New provision to improve safety for an accessible route traversing a parking lot.
New provisions to facilitate charging of powered wheelchairs where they will be parked for duration, such as in accessible hotel rooms and at some wheelchair seating in assembly spaces.
New provisions addressing accessibility at electric vehicle charging stations</li>
New provisions for water bottle filling stations.
New provisions that address spaces for sign language interpreter stations and sign language video booths.
A new section addressing classroom acoustics that aims to improve acoustics in the rooms and to reduce the intrusion of noises from outside the classroom, thereby enhancing the learning environment.


----------



## mark handler (May 22, 2017)

mtlogcabin said:


> A new section addressing classroom acoustics that aims to improve acoustics in the rooms and to reduce the intrusion of noises from outside the classroom, thereby enhancing the learning environment.
> I am sorry but I do not see this as an accessibility issue


It is for the Deaf and Hard-of-Hearing. Which is a disability.


----------



## mtlogcabin (May 22, 2017)

If they are deaf all the acoustics in the world will not help and if they are hard of hearing then a hearing aid will be cheaper.
In reality the classroom acoustics are controlled by how well a teacher controls the class 
This is a prime example of conarbs discussion of out of control social issues being brought into the codes for a select few


----------



## mark handler (May 23, 2017)

noise is distracting to kids' attention,


----------



## steveray (May 23, 2017)

Smack upside the head gets their attention back real fast....Maybe we could cure some "disabilities".....


----------



## mtlogcabin (May 23, 2017)

A new section addressing classroom acoustics that aims to improve acoustics in the rooms and to reduce the intrusion of noises from outside the classroom, thereby enhancing the learning environment.
Might be an large city problem but I guarantee it is not a problem for rural areas.


----------



## ADAguy (May 29, 2017)

ANSI may exceed ADA minimums but not be less than. ADA sets the bar, not ANSI.
For once ANSI has offerred up some minimums exceeding ADA.


----------



## Paul Sweet (May 29, 2017)

The standard is largely aimed at HVAC noise.  It reduces allowable sound levels in classrooms by 5 - 10 dB from what has been typical.  The IGCC has adopted the  ANSI standard, but LEED just adopted the reverbration time from the ANSI standard and left their noise standard 5 dB higher than ANSI.

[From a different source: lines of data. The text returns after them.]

Lemma transfer_ssh_runs_witness :
  let c := TransferCmd.mk false "root" "src.example" 2222 "/source/a b" "/dest/" "zstd" 0 true false in
  let status := fun a => if decide (a = clean_argv "/dest/") then 1%Z else 0%Z in
  exists line, TransferCmd.Build c = Ok line /\ TransferCmd.Local c = false /\
  exists program sh,
    TransferCmd.compressor c = Ok program /\ run status line = Some sh /\
    shell_words (remote_text c program) = Some (line_tokens (remote_line c program)) /\
    let ssh := ssh_argv c (remote_text c program) in
    if TransferCmd.Push c then
      ran sh = [[announce_argv (TransferCmd.SrcPath c)]; [reader_argv c program; ssh]] /\
      (rc sh = 0%Z <-> status (reader_argv c program) = 0%Z /\ status ssh = 0%Z)
    else
      ran sh = started status (preparation c ++ [[ssh; writer_argv c]]) /\
      (rc sh = 0%Z <-> all_succeed status (preparation c) /\
                       status ssh = 0%Z /\ status (writer_argv c) = 0%Z).
Proof.
  intros c status. eexists. split; [vm_compute; reflexivity|]. split; [reflexivity|].
  apply (transfer_ssh_runs c); vm_compute; reflexivity.
Defined.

We got a waiver from the this standard on a recent college project using the IGCC, where we would have had to sound line and wrap the ductwork, then install a drywall ceiling between the ductwork and the suspended acoustic panel ceiling.

It basically requires keeping rooftop air handlers away from classrooms, and trunk ducts & VAV boxes have to be out in the corridors, with lined duct from the VAV boxes to the classroom diffusers.


----------



## mark handler (May 29, 2017)

*Here is some of the text:*

ICC A117.1-2017 Edition Development
ICC/A117 - Fourth Public Review Draft – Supplement – August 25, 2016

808.3 Ambient Sound Level.  Classroom ambient sound levels shall comply with Sections 808.3.1 and 808.3.2.  Ambient sound levels from sound sources outside and inside the classroom shall be evaluated individually. The greatest one-hour averaged sound levels shall be evaluated at the loudest usable location in the room at a height of 36 inches to 42 inches above the floor and no closer than 36 inches from any wall, window, or object. The ambient sound level limits shall apply to fully-furnished, unoccupied classrooms, and with only permanent HVAC, electrical and plumbing systems functioning.  Classroom equipment, including, but not limited to, computers, printers, fish tank pumps shall be turned off during these measurements. (8-15-12 PC5)

808.3.1 Sound Sources Outside of the Classroom. Classroom ambient sound levels shall not exceed 35 dBA and 55 dBC due to intruding noise  from sound sources outside of the classroom, whether from the exterior or from other interior spaces. (8-15-12 PC5)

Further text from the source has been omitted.